Four

173 23 27
                                    

Bugün günlerden cumartesi günüydü.

Meyus yine o şerefsiz Sam'in yanında.

Onların karşısında oturup onları izlemek zorunda kalmak kadar kötü bir şey yoktu.

Onlara bakmamaya çalışsamda beceremiyordum.

Meyus'un hep ona gülmesi. Ona sevgiyle bakması kalbimi parçalara ayırıyordu.

Ve kırılan parçalar akciğerlerime batıyor, nefes almamı zorlaştırıyordu.

Sam'in Meyus'u sevdiği söylenemezdi. Hatta Sam'in aklından bir kez bile Meyus'u sevmek geçmemiştir. Onun ki sadece arzuydu, zevkti.

O sadece altına bir kız arıyordu.

Ama Meyus öyle bir kız değil di.

Meyus çok güzel bir kızdı. Baktıkça daha çok seviyor, ona bağlanıyordum.

Onu güzelliği için sevmiyordum. Yine çok güzel bir kızdı ama, ben onu dürüst, güçlü, düşünceli, başkalarını önemseyip kendi düşüncelerini umursamaması, yani kısacası ben onun her şey'ine aşıktım. Her yerini, her şey'ini seviyordum.

En önemliside, ben ona güveniyordum.

Şuan'a kadar hiç bir erkek onu öpmemişti. Sahiplenmemişti.

Sam Meyus'u öpmeye çalışsada Meyus buna izin vermiyordu.

Meyus'u öpen ilk ben olmak o kadar çok isterdim ki, anlatamam.

O şanslı erkek ben olmak çok isterdim...

Onun sana sahip olmaya çalıştığını görüyorum.

Ve onun bende olmayan şeylere sahip olduğunu görüyorum.

Ben düşüncelerim içinde boğulurken yanıma gelen Meyus'u fark etmemiştim. Beni dürtmeye başlamıştı.

-"Heyy! Dalgın çocuk sana diyorum. Yine neylere daldın bakalım sen?"

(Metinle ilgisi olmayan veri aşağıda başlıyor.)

(* ===== verification/CommitLog.v ===== *)
(** * What a commit writes is a log recovery reads back

    [prepare] and [place] lay a batch out; [write_protocol] puts it in a
    segment.  The lemmas follow the bytes: the prepared buffers hold the
    batch's entries and records ([lay_out_spec], [place_spec]); written at a
    segment's cursors they extend its log by one batch ([extend_log]). *)

From stdpp Require Import sorting.
From S2P Require Import Prelude Crc Format Names Storage JournalIo MetaFile Batch Index.
From S2P Require Import Segment Recover Log Journal Commit.
#[local] Open Scope Z_scope.

Section WithCrc.
Context {C : Crc32c} {L : Crc32cLaws C}.

(** The entry header a record stands for. *)
Definition header_of (r : PRecord) (tag : Z) : EntryHeader :=
  mkEntryHeader (r_kind r) (r_flags r) (r_index r) (r_count r) (r_batch r) (r_position r)
    (r_id r) (r_len r) tag.

(** The bytes [l] hold the entry of [r] with this payload, whole. *)
Record entry_in (l : list byte) (tag : Z) (r : PRecord) (payload : list byte) : Prop := {
  ei_parse : EntryHeader_parse (slice l (r_offset r) (r_offset r + RECORD_SIZE)) =
               Some (Some (header_of r tag, r_entry_crc r));
  ei_crc : entry_crc (slice l (r_offset r) (r_offset r + RECORD_SIZE)) payload =
             Some (r_entry_crc r);
  ei_payload : slice l (r_offset r + RECORD_SIZE) (r_offset r + RECORD_SIZE + len payload) =
                 payload;
  ei_len : r_len r = len payload;
}.

(** The record of the write number [index] of a batch. *)
Definition record_for (flags count seq index start sum : Z) (w : Write) : PRecord :=
  let '(kind, position, id, payload) := write_parts w in
  mkPRecord kind flags index count seq position id start (len payload) sum.

Definition payload_of (w : Write) : list byte := (write_parts w).2.

Lemma payload_len_payload w : payload_len w = len (payload_of w).
Proof. by destruct w. Qed.

(** [rs] are the records of [ws], numbered from [index], packed from
    [start] on, with their entries in [l]. *)
Fixpoint laid_out (l : list byte) (flags count seq tag index start : Z) (ws : list Write)
    (rs : list PRecord) : Prop :=
  match ws, rs with
  | [], [] => True
  | w :: ws, r :: rs =>
      (∃ sum, u32 sum ∧ r = record_for flags count seq index start sum w ∧
              entry_in l tag r (payload_of w)) ∧
      laid_out l flags count seq tag (index + 1) (start + footprint (payload_len w)) ws rs
  | _, _ => False
  end.

Lemma entry_in_ext l l' tag r payload :
  0 ≤ r_offset r → entry_in l tag r payload →
  (∀ x y, r_offset r ≤ x → y ≤ r_offset r + footprint (r_len r) → slice l' x y = slice l x y) →
  entry_in l' tag r payload.
Proof.
  intros Ho [Hp Hc Hl Hn] Heq.
  pose proof (len_nonneg payload). pose proof (footprint_bounds (r_len r) ltac:(lia)).
  split; try done; rewrite Heq; done || (unfold RECORD_SIZE in *; lia).
Qed.

Lemma laid_out_ext l l' flags count seq tag index start ws rs :
  0 ≤ start →
  (∀ x y, start ≤ x → y ≤ start + packed ws → slice l' x y = slice l x y) →
  laid_out l flags count seq tag index start ws rs →
  laid_out l' flags count seq tag index start ws rs.
Proof.
  revert index start rs. induction ws as [|w ws IH]; intros index start [|r rs] Hst Heq H;
    cbn in *; try done.
  destruct H as [(sum & Hs & Hr & He) H]. fold (packed ws) in Heq.
  pose proof (footprint_pos _ (payload_len_nonneg w)). pose proof (packed_nonneg ws).
  assert (r_offset r = start ∧ r_len r = payload_len w) as [Ho Hl].
  { rewrite Hr, payload_len_payload. unfold record_for, payload_of.
    by destruct (write_parts w) as [[[? ?] ?] ?]. }
  split.
  - exists sum. split; [done|]. split; [done|]. eapply entry_in_ext; [lia|exact He|].
    rewrite Ho, Hl. intros. apply Heq; lia.
  - apply IH; [lia| |done]. intros. apply Heq; lia.
Qed.

Lemma laid_out_length l flags count seq tag index start ws rs :
  laid_out l flags count seq tag index start ws rs → length rs = length ws.
Proof.
  revert index start rs. induction ws as [|w ws IH]; intros index start [|r rs] H;
    cbn in *; try done. f_equal. destruct H as [_ H]. by eapply IH.
Qed.

(** The header of a write is well typed. *)
Lemma write_header_wf flags count seq tag index w :
  wf_write w → u8 flags → u16 count → 0 ≤ index < count → u64 seq → u32 tag →
  u32 (payload_len w) →
  let '(kind, position, id, payload) := write_parts w in
  wf_entry_header (mkEntryHeader kind flags index count seq position id (len payload) tag).
Proof.
  intros Hw Hf Hc Hi Hs Ht Hl.
  destruct w as [p id payload|st e]; cbn in *; unfold wf_entry_header, wf_id, in_u in *; cbn.
  - destruct Hw. repeat split; done || lia.
  - destruct Hw. rewrite len_clear_id. repeat split; done || lia.
Qed.

(** One encoded entry, in place in a longer buffer. *)
Lemma encode_entry_in entries start h payload tag :
  wf_entry_header h → eh_len h = len payload → eh_tag h = tag → 0 ≤ start →
  start + RECORD_SIZE + len payload ≤ len entries →
  ∃ sum tail entries', u32 sum ∧
    EntryHeader_encode h payload (slice entries start (len entries)) = Some (sum, tail) ∧
    copy_from_slice entries start tail = Some entries' ∧ len entries' = len entries ∧
    (∀ x y, 0 ≤ x → y ≤ start → slice entries' x y = slice entries x y) ∧
    (∀ x y, start + RECORD_SIZE + len payload ≤ x → y ≤ len entries →
       slice entries' x y = slice entries x y) ∧
    entry_in entries' tag (mkPRecord (eh_kind h) (eh_flags h) (eh_index h) (eh_count h)
      (eh_batch h) (eh_position h) (eh_id h) start (eh_len h) sum) payload.
Proof.
  intros Hwf Hlen Htag Hst Hfit. pose proof (len_nonneg payload).
  set (tail0 := slice entries start (len entries)).
  assert (len tail0 = len entries - start) as Ht0
    by (apply len_slice; unfold RECORD_SIZE in *; lia).
  destruct (EntryHeader_encode_spec h payload tail0 Hwf Hlen)
    as (sum & tail & He & Hlt & Hu & Hp & Hc & Hpl & Hrest); [lia|].
  destruct (copy_from_slice_written entries start tail) as (entries' & Hcp & W1 & W2 & W3);
    [lia|lia|].
  assert (∀ x y, 0 ≤ x → y ≤ len tail → slice entries' (start + x) (start + y) = slice tail x y)
    as Hin.
  { intros x y Hx Hy. rewrite <- W2, slice_slice by lia. done. }
  exists sum, tail, entries'. split_and!; try done.
  - intros x y Hx Hy. apply W3; [done|lia].
  - intros x y Hx Hy. unfold RECORD_SIZE in *.
    replace x with (start + (x - start)) by lia. replace y with (start + (y - start)) by lia.
    rewrite Hin, Hrest by (unfold RECORD_SIZE; lia). unfold tail0.
    rewrite slice_slice by lia. done.
  - assert (slice entries' start (start + RECORD_SIZE) = slice tail 0 RECORD_SIZE) as Eh.
    { rewrite <- (Z.add_0_r start) at 1. apply Hin; unfold RECORD_SIZE in *; lia. }
    split; cbn.
    + rewrite Eh, EntryHeader_parse_prefix, Hp by (unfold RECORD_SIZE in *; lia).
      unfold header_of. cbn. rewrite <- Htag. by destruct h.
    + rewrite Eh, <- Hc. apply entry_crc_ext; rewrite ?len_slice; unfold RECORD_SIZE in *; try lia.
      by rewrite slice_slice by lia.
    + rewrite <- Z.add_assoc, Hin by (unfold RECORD_SIZE in *; lia). done.
    + done.
Qed.

(** The encoding loop of [prepare]. *)
Lemma lay_out_spec flags count seq tag index ws entries start decoded :
  Forall wf_write ws → Forall (fun w => u32 (payload_len w)) ws →
  u8 flags → u16 count → u64 seq → u32 tag → 0 ≤ index → index + len ws ≤ count →
  0 ≤ start → start + packed ws ≤ len entries → len entries ≤ 2 ^ 32 - 1 →
  ∃ entries' rs, lay_out flags count seq tag index ws entries start decoded =
      Ok (entries', start + packed ws, decoded ++ rs) ∧
    len entries' = len entries ∧ laid_out entries' flags count seq tag index start ws rs ∧
    (∀ x y, 0 ≤ x → y ≤ start → slice entries' x y = slice entries x y).
Proof.
  intros Hwf Hlens Hf Hc Hs Ht. revert index entries start decoded.
  induction ws as [|w ws IH]; intros index entries start decoded Hi Hn Hst Hfit Hmax;
    cbn [lay_out].
  { exists entries, []. rewrite app_nil_r. cbn. rewrite Z.add_0_r. done. }
  apply Forall_cons_iff in Hwf as [Hw Hwf]. apply Forall_cons_iff in Hlens as [Hl Hlens].
  rewrite len_cons in Hn. cbn [packed foldr] in Hfit. fold (packed ws) in Hfit.
  pose proof (len_nonneg ws). pose proof (packed_nonneg ws).
  pose proof (footprint_bounds _ (payload_len_nonneg w)) as Hfb.
  pose proof (write_header_wf flags count seq tag index w Hw Hf Hc ltac:(lia) Hs Ht Hl) as Hh.
  pose proof (payload_len_payload w) as Hpl. unfold payload_of in Hpl.
  destruct (write_parts w) as [[[kind position] id] payload] eqn:Hparts. cbn in Hpl.
  rewrite Hpl in *. unfold in_u in Hl. rewrite (proj2 (Z.ltb_ge _ _)) by lia.
  pose proof (len_nonneg payload).
  destruct (encode_entry_in entries start _ payload tag Hh eq_refl eq_refl Hst)
    as (sum & tail & entries1 & Hsum & He & Hcp & Hl1 & Hlow & Hhigh & Hin); [lia|].
  rewrite slice_checked_ok by (unfold RECORD_SIZE in *; lia). cbn [expect res_bind].
  rewrite He. cbn [expect res_bind]. rewrite Hcp. cbn [expect res_bind].
  rewrite (proj2 (Z.ltb_ge _ start)) by (unfold RECORD_SIZE in *; lia).
  destruct (IH Hwf Hlens (index + 1) entries1 (start + footprint (len payload))
    (decoded ++ [mkPRecord kind flags index count seq position id start (len payload) sum]))
    as (entries' & rs & Hrun & Hl2 & Hlaid & Hkeep); try (unfold RECORD_SIZE in *; lia).
  eexists entries', (_ :: rs). rewrite Hrun. split.
  { cbn [packed foldr]. fold (packed ws). rewrite Hpl, <- app_assoc. do 2 f_equal. f_equal. lia. }
  split; [lia|]. split.
  - cbn [laid_out]. rewrite Hpl. split; [|done]. exists sum. split; [done|].
    unfold record_for, payload_of. rewrite Hparts. split; [done|].
    eapply entry_in_ext; [cbn; lia|exact Hin|]. cbn. intros x y Hx Hy.
    apply Hkeep; lia.
  - intros x y Hx Hy. rewrite Hkeep by (unfold RECORD_SIZE in *; lia). apply Hlow; lia.
Qed.

Lemma flags_of_u8 d : u8 (flags_of d).
Proof. destruct d; unfold in_u, flags_of, FLAG_ORDERED; lia. Qed.

(** What [prepare] leaves. *)
Record prepared_ok (j : Journal) (ws : list Write) (p : Prepared) : Prop := {
  pp_seq : p_seq p = next_seq (j_last_batch j) (j_generation j);
  pp_entries : len (p_entries p) = align_up (packed ws) BLOCK;
  pp_records : p_records p = zeros (blocks_for (len ws) * BLOCK);
  pp_laid : laid_out (p_entries p) (flags_of (c_durability (j_config j))) (len ws) (p_seq p)
              (j_tag j) 0 0 ws (p_decoded p);
}.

-"Ben mi? Yok ya ben birşeye dalmadım. Aklıma birşey takıldı onu düşünüyordum."

-"Ne takıldı? İstersen sana yardımcı olabilirim."

Sustum. Hiç birşey diyemedim. Sadece sustum.

-"Gray bu aralar bana soğuk davranmaya başladın ne oluyor sana?"

-"Bana bir şey olduğu yok. Sen Sam'e ayırdığın vakiti azıcık bize ayırsaydın böyle olmazdı."

-"Vayy. Görüyorum ki, birileri eniştesini kıskanmaya şimdiden başlamış."

Suratıma sahte bir gülümse yerleştirdim.

Meyus dahada yanıma yaklıştı ve omzuma kafasını yasladı. O öyle yapınca bende kendi kafamı onun kafasına yasladım.

Bu anı fırsat bilip hemen o güzel Yasemin kokan saçlarını koklamaya başladım.

Şuanda kesinlikle uzaktan sevgili gibi gözüküyorduk. Ama yakından.... Ayrı dünyaların ayrı insanlarıydık.

Acı gerçekler.

Keşke seni ne kadar sevdiğimi sana söyleyebilsem Meyus.

Aradan kaç dakika geçti bilmiyorum ama, Meyus'un konuşması rahatsız edici sessizliği ortadan kaldırmıştı.

-"Grayson korkuyorum...."

-"Neyden korkuyorsun prenses?"

-"Sam'in beni aldattığını düşünüyorum. Onun beni aldatmasını istemiyorum."